Still, TFM has the highest operating margin (6.94% versus 6.03% WFM and 6.35% SFM) and highest returns on assets (14.74% versus 9.62% and 9.91%) of this peer group, but is the smallest in terms of revenues ($1.1 billion versus $10 billion and $3.7 billion).

So clearly, there are risks from increased competition in TFM's markets, and it is unclear how profitable future store unit growth will be given the expansion plans of the competitors (store unit potential was indicated to be 500 in 2014).

It is at least doubtful that TFM could compete effectively against WFM and SFM. But then again, this is well reflected in the share price (EV/EBITDA 6.6 versus 7.42 for WFM and 13.71 for SFM). And new management seems to be aware of the situation and might be able to implement a better strategy to counter competitive threads.


In case of a sale of the company, a higher share price between $28 and $32 might be achievable within a short holding period, allowing for very large annualized returns.

Otherwise, at the current level, TFM offers a free cash flow yield of 11% and some growth in the range of 3-5% p.a.

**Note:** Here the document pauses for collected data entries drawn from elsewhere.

Lemma logs_rename r a b :
  logs (FS:=FS) (λ q, (q = a ∨ q = b) ∧ under_root r q = true) (r_rename r a b).
Proof.
  set (P := λ q, (q = a ∨ q = b) ∧ under_root r q = true).
  intros l e. unfold r_rename. rewrite ST_bind_eq.
  destruct (logs_check P r a l e) as (ps & Hps & E).
  destruct (check r a (l, e)) as [oka [l1 e1]] eqn:Ea. cbn [fst snd] in *.
  rewrite ST_bind_eq. destruct oka; [|by exists ps].
  destruct (logs_check P r b l1 e1) as (qs & Hqs & E').
  destruct (check r b (l1, e1)) as [okb [l2 e2]] eqn:Eb. cbn [fst snd] in *.
  destruct okb.
  2:{ exists (ps ++ qs). split; [by apply Forall_app|].
      change (lg_paths l2 = lg_paths l ++ ps ++ qs). by rewrite E', E, app_assoc. }
  pose proof (check_true _ _ _ _ Ea) as Ha. pose proof (check_true _ _ _ _ Eb) as Hb.
  destruct (logs_lift P [a; b] (fs_rename a b)) with (l:=l2) (e:=e2) as (ws & Hws & E'').
  { constructor; [by split; [left|]|]. constructor; [by split; [right|]|constructor]. }
  exists ((ps ++ qs) ++ ws). split; [by repeat apply Forall_app_2|].
  change (fs_rename (FS:=Logged FS) a b) with (lg_run [a; b] (fs_rename (FS:=FS) a b)).
  by rewrite E'', E', E, !app_assoc.
Qed.

End Logs.

(** The calls a client of the wrapper can make. *)
Inductive rop :=
  | ROpen (path : bytes) (flags mode : Z) | RClose (fd : Z) | RRead (fd : Z) (n : nat)
  | RWrite (fd : Z) (b : bytes) | RSeek (fd off : Z) (w : whence) | RFstat (fd : Z)
  | RStat (path : bytes) | ROpendir (path : bytes) | RReaddir (d : dirh) | RClosedir (d : dirh)
  | RMkdir (path : bytes) (mode : Z) | RRmdir (path : bytes) | RUnlink (path : bytes)
  | RRename (a b : bytes) | RChmod (path : bytes) (mode : Z) | RUtimes (path : bytes) (t : Z).

Definition ignore {S A} (m : ST S A) : ST S () := _ ← m; mret ().

Definition rop_run {FS} `{FsOps FS} (r : rooted) (o : rop) : ST (FS * errno) () :=
  match o with
  | ROpen p f m => ignore (r_open r p f m) | RClose fd => ignore (r_close r fd)
  | RRead fd n => ignore (r_read r fd n) | RWrite fd b => ignore (r_write r fd b)
  | RSeek fd o w => ignore (r_seek r fd o w) | RFstat fd => ignore (r_fstat r fd)
  | RStat p => ignore (r_stat r p) | ROpendir p => ignore (r_opendir r p)
  | RReaddir d => ignore (r_readdir r d) | RClosedir d => ignore (r_closedir r d)
  | RMkdir p m => ignore (r_mkdir r p m) | RRmdir p => ignore (r_rmdir r p)
  | RUnlink p => ignore (r_unlink r p) | RRename a b => ignore (r_rename r a b)
  | RChmod p m => ignore (r_chmod r p m) | RUtimes p t => ignore (r_utimes r p t)
  end.

Fixpoint rops_run {FS} `{FsOps FS} (r : rooted) (os : list rop) : ST (FS * errno) () :=
  match os with
  | [] => mret ()
  | o :: os' => _ ← rop_run r o; rops_run r os'
  end.

(** The paths a call names. *)
Definition op_paths (o : rop) : list bytes :=
  match o with
  | ROpen p _ _ | RStat p | ROpendir p | RMkdir p _ | RRmdir p | RUnlink p
  | RChmod p _ | RUtimes p _ => [p]
  | RRename a b => [a; b]
  | RClose _ | RRead _ _ | RWrite _ _ | RSeek _ _ _ | RFstat _ | RReaddir _ | RClosedir _ => []
  end.

Lemma logs_rop {FS} `{FsOps FS} r o :
  logs (FS:=FS) (λ p, p ∈ op_paths o ∧ under_root r p = true) (rop_run r o).
Proof.
  destruct o; unfold rop_run, ignore; apply logs_bind; try (intros; apply logs_ret);
    first [ eapply logs_mono; [|apply logs_rename]; intros p [[->| ->] ?]; set_solver
          | eapply logs_mono; [|apply logs_guarded]; intros p [-> ?]; set_solver
          | apply logs_lift, Forall_nil_2 ].
Qed.

(** The wrapper made for a canonical root keeps it as it is. *)
Lemma rooted_canonical posix rs :
  Forall plain rs → (length (render rs) < OPFTP_MAX_PATH)%nat →
  opftp_fs_rooted posix (render rs) = Some (mk_rooted (render rs) posix).
Proof.
  intros Hrs Hl. unfold opftp_fs_rooted. rewrite render_head, bool_decide_true by done. cbn [negb].
  rewrite bprintf_short by done. do 2 f_equal.
  destruct (length (render rs)) as [|n] eqn:En; [done|]. cbn [strip_slashes]. rewrite En.
  destruct (Nat.ltb_spec 1 (S n)); [|done]. rewrite bool_decide_false; [done|].
  destruct rs as [|c rs _] using rev_ind; [cbn in En; lia|].
  apply Forall_app in Hrs as [_ [[[Hne Hc] _] _]%Forall_cons_1].
  rewrite render_join by (by destruct rs). rewrite join_app.
  destruct c as [|x c _] using rev_ind; [done|].
  unfold join at 2. cbn [fmap list_fmap concat]. rewrite app_nil_r, app_comm_cons, app_assoc, last_snoc.
  intros [= ->]. set_solver.
Qed.

Lemma lift_logged {FS A} ps (op : FS → res A * FS) (l : Logged FS) e :
  lg_paths (fs_lift (lg_run ps op) (l, e)).2.1 = lg_paths l ++ ps.
Proof. unfold fs_lift, lg_run. by destruct (op (lg_fs l)) as [[a|e'] fs']. Qed.

Lemma check_passes {FS} `{FsOps FS} r path (s : FS * errno) :
  r_check_realpath r = false → under_root r path = true → check r path s = (true, s).
Proof. intros Hr Hu. unfold check. by rewrite Hu, Hr. Qed.

Lemma ignore_state {S A} (m : ST S A) s : (ignore m s).2 = (m s).2.
Proof. unfold ignore. rewrite ST_bind_eq. by destruct (m s). Qed.

(** Without the check of links, a call on paths inside the root is passed on. *)
Lemma rop_passed {FS} `{FsOps FS} r o (fs : FS) l e :
  r_check_realpath r = false → Forall (λ p, under_root r p = true) (op_paths o) →
  lg_paths (rop_run r o (mk_logged fs l, e)).2.1 = l ++ op_paths o.
Proof.
  intros Hr Hu. destruct o; unfold rop_run; rewrite ignore_state; cbn [op_paths] in *;
    try (apply lift_logged);
    unfold r_open, r_stat, r_opendir, r_mkdir, r_rmdir, r_unlink, r_chmod, r_utimes, r_rename, guarded;
    apply Forall_cons_1 in Hu as [Hp Hu];
    rewrite ST_bind_eq, check_passes by done; try (apply lift_logged).
  apply Forall_cons_1 in Hu as [Hb _].
  rewrite ST_bind_eq, check_passes by done. apply lift_logged.
Qed.

(** C5. A server that serves a canonical directory cannot be made to leave it:
    whatever backend is wrapped and whatever calls are made on canonical
    paths, as the resolver produces them, every path the backend is asked to
    act on is the root or the root followed by plain names (no [..]), both
    paths of a rename included; a sibling such as [/srvx] of [/srv] is never
    passed on. On a backend without symbolic links no call on paths inside the
    root is held back. *)
Theorem rooted_calls_contained {FS} `{FsOps FS} posix rs r os (fs : FS) e :
  Forall plain rs → (length (render rs) < OPFTP_MAX_PATH)%nat →
  opftp_fs_rooted posix (render rs) = Some r →
  Forall (λ o, Forall canonical (op_paths o)) os →
  Forall (inside rs) (lg_paths (rops_run r os (mk_logged fs [], e)).2.1) ∧
  (posix = false → ∀ o (fs' : FS) l e', Forall (inside rs) (op_paths o) →
     lg_paths (rop_run r o (mk_logged fs' l, e')).2.1 = l ++ op_paths o).
Proof.
  intros Hrs Hl Hr Hos. rewrite rooted_canonical in Hr by done. injection Hr as <-. split.
  - assert (logs (FS:=FS) (inside rs) (rops_run (mk_rooted (render rs) posix) os)) as Hc.
    { induction Hos as [|o os Ho _ IH]; cbn [rops_run]; [apply logs_ret|].
      apply logs_bind; [|done]. eapply logs_mono; [|apply logs_rop].
      intros p [Hp Hu]. eapply under_root_inside; [done| |exact Hu]. by eapply Forall_forall in Ho. }
    destruct (Hc (mk_logged fs []) e) as (ps & Hps & ->). done.
  - intros -> o fs' l e' Ho. apply rop_passed; [done|].
    eapply Forall_impl; [exact Ho|]. intros p Hp. apply under_root_inside; [done| |done].
    destruct Hp as (st & Hst & ->). exists (rs ++ st). split; [by apply Forall_app|done].
Qed.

But increasing competition threatens profitability and future store unit growth.

Disclosure: I am/we are long TFM.

I wrote this article myself, and it expresses my own opinions. I am not receiving compensation for it. I have no business relationship with any company whose stock is mentioned in this article.

Additional disclosure: This article does not constitute investment advise. I might initiate, add, reduce or liquidate the position at any time without giving any notice. Please do your own research.